In a new project called SusComp, partners Fraunhofer IWM (Breisgau, Germany), MikroTribologie Centrum μTC (Karlsruhe, Germany), the Freiburg Materials Research Center (Breisgau, Germany) and polyolefin manufacturer LyondellBasell (Rotterdam, Netherlands), have reportedly produced and qualified a single-grade fiber composite material made of polyethylene (PE). Instead of carbon or glass fibers, the research partners are reinforcing the PE matrix with ultra-high-molecular-weight PE (UHMWPE) fibers. This high-strength and abrasion-resistant material is used in medical applications such as artificial knee joints. 

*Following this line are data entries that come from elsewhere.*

Definition BaseEvent_Unmarshal (o : option Json) : option BaseEvent :=
  l ← match o with None | Some JNull => Some [] | Some (JObj l) => Some l | _ => None end;
  id ← get_uuid (field "id" l);
  ty ← get_str (field "type" l);
  src ← get_str (field "source" l);
  ts ← get_time (field "timestamp" l);
  u ← get_uuid_ptr (field "user_id" l);
  org ← get_uuid_ptr (field "organization_id" l);
  ip ← get_str (field "ip_address" l);
  ua ← get_str (field "user_agent" l);
  Some (mkBaseEvent id ty src ts u org ip ua (get_any (field "data" l))).

Definition QueuedEvent_Unmarshal (j : Json) : option QueuedEvent :=
  l ← match j with JObj l => Some l | JNull => Some [] | _ => None end;
  id ← get_uuid (field "id" l);
  ev ← BaseEvent_Unmarshal (field "event" l);
  att ← get_int (field "attempts" l);
  st ← get_int (field "status" l) ≫= status_of;
  cr ← get_time (field "created_at" l);
  la ← get_time (field "last_attempt" l);
  nr ← get_time (field "next_retry" l);
  er ← get_str (field "error" l);
  Some (mkQueued id ev att st cr la nr er).

(** What a reload makes of an event: its payload becomes a map. *)
Definition reloaded_data (d : EventData) : EventData := get_any (data_json d).
Definition reloaded_event (e : BaseEvent) : BaseEvent :=
  mkBaseEvent (be_ID e) (be_Type e) (be_Source e) (be_Timestamp e) (be_UserID e)
    (be_OrganizationID e) (be_IPAddress e) (be_UserAgent e) (reloaded_data (be_Data e)).
Definition reloaded (q : QueuedEvent) : QueuedEvent :=
  mkQueued (qe_ID q) (reloaded_event (qe_Event q)) (qe_Attempts q) (qe_Status q)
    (qe_CreatedAt q) (qe_LastAttempt q) (qe_NextRetry q) (qe_Error q).

(** ** Kafka messages *)

Inductive HeaderValue := HText (s : string) | HTime (t : Z) | HUuid (u : uuid).
Record Message := mkMessage {
  msg_Key : uuid; msg_Value : Json; msg_Headers : list (string * HeaderValue) }.

Definition id_headers (e : BaseEvent) : list (string * HeaderValue) :=
  match be_UserID e with Some u => [("user-id", HUuid u)] | None => [] end ++
  match be_OrganizationID e with Some o => [("organization-id", HUuid o)] | None => [] end.

(** [sendEvent] up to the write, for the attempt being made. *)
Definition event_message (attempt : Z) (e : BaseEvent) : option Message :=
  v ← BaseEvent_Marshal e;
  Some (mkMessage (be_ID e) v
    ([("event-type", HText (be_Type e)); ("source", HText (be_Source e));
      ("timestamp", HTime (be_Timestamp e)); ("attempt", HText (Itoa attempt))]
     ++ id_headers e)).

(** [sendToDeadLetterQueue] up to the write. *)
Definition dead_letter_message (now : Z) (q : QueuedEvent) : option Message :=
  v ← BaseEvent_Marshal (qe_Event q);
  Some (mkMessage (be_ID (qe_Event q))
    (JObj [("failure_info", JObj [("attempts", JInt (qe_Attempts q));
             ("created_at", JTime (qe_CreatedAt q)); ("failed_at", JTime (qe_LastAttempt q));
             ("last_error", JStr (qe_Error q))]);
           ("original_event", v)])
    [("original-event-type", HText (be_Type (qe_Event q)));
     ("failure-reason", HText "max-retries-exceeded"); ("dlq-timestamp", HTime now)]).

(** ** The plain producer (producer.go)

    The typed events embed [BaseEvent] and have a [Data] field of their own,
    which shadows the embedded one.  A call is given the identifier and the
    clock reading it takes, and its result is the message handed to the
    writer or the error. *)

Record TypedEvent (D : Type) := mkTyped { te_BaseEvent : BaseEvent; te_Data : D }.
Arguments mkTyped {D}.
Arguments te_BaseEvent {D}.

Definition marshal_error : error :=
  ErrorWrap "failed to marshal event" (ErrorString "json: unsupported type").

Definition Producer_PublishEvent (event : BaseEvent) : res error Message :=
  match BaseEvent_Marshal event with
  | None => Err marshal_error
  | Some v =>
      Ok (mkMessage (be_ID event) v
        ([("event-type", HText (be_Type event)); ("source", HText (be_Source event));
          ("timestamp", HTime (be_Timestamp event))] ++ id_headers event))
  end.

Section publishers.
Context (id : uuid) (now : Z) (userID orgID : uuid) (ipAddress userAgent : string).

(** The composite literal all the publishers build. *)
Definition envelope (type : string) (data : EventData) : BaseEvent :=
  mkBaseEvent id type "auth-service" now (Some userID) (Some orgID) ipAddress userAgent data.
(** The literal of producer.go leaves the embedded [Data] nil. *)
Definition publish_typed {D} (type : string) (data : D) : res error Message :=
  let event := mkTyped (envelope type DNil) data in
  Producer_PublishEvent (te_BaseEvent event).

Definition Producer_PublishUserRegistered (data : UserRegisteredData) :=
  publish_typed EventTypeUserRegistered data.
Definition Producer_PublishUserLoggedIn (data : UserLoggedInData) :=
  publish_typed EventTypeUserLoggedIn data.
Definition Producer_PublishUserLoggedOut (data : UserLoggedOutData) :=
  publish_typed EventTypeUserLoggedOut data.
Definition Producer_PublishPasswordChanged (data : PasswordChangedData) :=
  publish_typed EventTypePasswordChanged data.
Definition Producer_PublishTokenRefreshed (data : TokenRefreshedData) :=
  publish_typed EventTypeTokenRefreshed data.
Definition Producer_PublishTokenRevoked (data : TokenRevokedData) :=
  publish_typed EventTypeTokenRevoked data.
Definition Producer_PublishRoleAssigned (data : RoleAssignedData) :=
  publish_typed EventTypeRoleAssigned data.
Definition Producer_PublishRoleRevoked (data : RoleRevokedData) :=
  publish_typed EventTypeRoleRevoked data.
Definition Producer_PublishOrganizationCreated (data : OrganizationCreatedData) :=
  publish_typed EventTypeOrganizationCreated data.

(** The events the publishers of enhanced_producer.go enqueue. *)
Definition PublishUserRegistered (data : UserRegisteredData) : BaseEvent :=
  envelope EventTypeUserRegistered (DUserRegistered data).
Definition PublishUserLoggedIn (data : UserLoggedInData) : BaseEvent :=
  envelope EventTypeUserLoggedIn (DUserLoggedIn data).
Definition PublishUserLoggedOut (data : UserLoggedOutData) : BaseEvent :=
  envelope EventTypeUserLoggedOut (DUserLoggedOut data).
Definition PublishPasswordChanged (data : PasswordChangedData) : BaseEvent :=
  envelope EventTypePasswordChanged (DPasswordChanged data).
Definition PublishTokenRefreshed (data : TokenRefreshedData) : BaseEvent :=
  envelope EventTypeTokenRefreshed (DTokenRefreshed data).
Definition PublishTokenRevoked (data : TokenRevokedData) : BaseEvent :=
  envelope EventTypeTokenRevoked (DTokenRevoked data).
Definition PublishRoleAssigned (data : RoleAssignedData) : BaseEvent :=
  envelope EventTypeRoleAssigned (DRoleAssigned data).
Definition PublishRoleRevoked (data : RoleRevokedData) : BaseEvent :=
  envelope EventTypeRoleRevoked (DRoleRevoked data).
Definition PublishOrganizationCreated (data : OrganizationCreatedData) : BaseEvent :=
  envelope EventTypeOrganizationCreated (DOrganizationCreated data).
Definition Publish2FAEnabled (data : TwoFAEnabledData) : BaseEvent :=
  envelope EventType2FAEnabled (DTwoFAEnabled data).
Definition Publish2FADisabled (data : TwoFADisabledData) : BaseEvent :=
  envelope EventType2FADisabled (DTwoFADisabled data).
Definition PublishOrganizationUpdated (data : OrganizationUpdatedData) : BaseEvent :=
  envelope EventTypeOrganizationUpdated (DOrganizationUpdated data).
End publishers.

(** All the publishers of a producer, by payload. *)
Definition EnhancedProducer_Publish (id : uuid) (now : Z) (u o : uuid) (ip ua : string)
    (d : EventData) : option BaseEvent :=
  match d with
  | DUserRegistered d => Some (PublishUserRegistered id now u o ip ua d)
  | DUserLoggedIn d => Some (PublishUserLoggedIn id now u o ip ua d)
  | DUserLoggedOut d => Some (PublishUserLoggedOut id now u o ip ua d)
  | DPasswordChanged d => Some (PublishPasswordChanged id now u o ip ua d)
  | DTokenRefreshed d => Some (PublishTokenRefreshed id now u o ip ua d)
  | DTokenRevoked d => Some (PublishTokenRevoked id now u o ip ua d)
  | DRoleAssigned d => Some (PublishRoleAssigned id now u o ip ua d)
  | DRoleRevoked d => Some (PublishRoleRevoked id now u o ip ua d)
  | DTwoFAEnabled d => Some (Publish2FAEnabled id now u o ip ua d)
  | DTwoFADisabled d => Some (Publish2FADisabled id now u o ip ua d)
  | DOrganizationCreated d => Some (PublishOrganizationCreated id now u o ip ua d)
  | DOrganizationUpdated d => Some (PublishOrganizationUpdated id now u o ip ua d)
  | _ => None
  end.
Definition Producer_Publish (id : uuid) (now : Z) (u o : uuid) (ip ua : string)
    (d : EventData) : option (res error Message) :=
  match d with
  | DUserRegistered d => Some (Producer_PublishUserRegistered id now u o ip ua d)
  | DUserLoggedIn d => Some (Producer_PublishUserLoggedIn id now u o ip ua d)
  | DUserLoggedOut d => Some (Producer_PublishUserLoggedOut id now u o ip ua d)
  | DPasswordChanged d => Some (Producer_PublishPasswordChanged id now u o ip ua d)
  | DTokenRefreshed d => Some (Producer_PublishTokenRefreshed id now u o ip ua d)
  | DTokenRevoked d => Some (Producer_PublishTokenRevoked id now u o ip ua d)
  | DRoleAssigned d => Some (Producer_PublishRoleAssigned id now u o ip ua d)
  | DRoleRevoked d => Some (Producer_PublishRoleRevoked id now u o ip ua d)
  | DOrganizationCreated d => Some (Producer_PublishOrganizationCreated id now u o ip ua d)
  | _ => None
  end.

Scientists from the Freiburg Materials Research Center of the Albert-Ludwigs-Universität now report to have developed a new process for the production of the material in injection molding. In this case, different catalysts are placed, with the help of PE can be selectively produced in different chain lengths and finely distributed on the same catalyst support. At this catalyst, mixtures of low, medium and ultra-high-molecular-weight PE are produced simultaneously by ethylene polymerization in the following synthesis of the PE, so-called reactor blends. In this way, PE blends are formed during the polymerization, which, according to the researchers, can easily be injection-molded. The reinforcing fibers are oriented in the desired direction during injection molding, thus ensuring mechanical stability.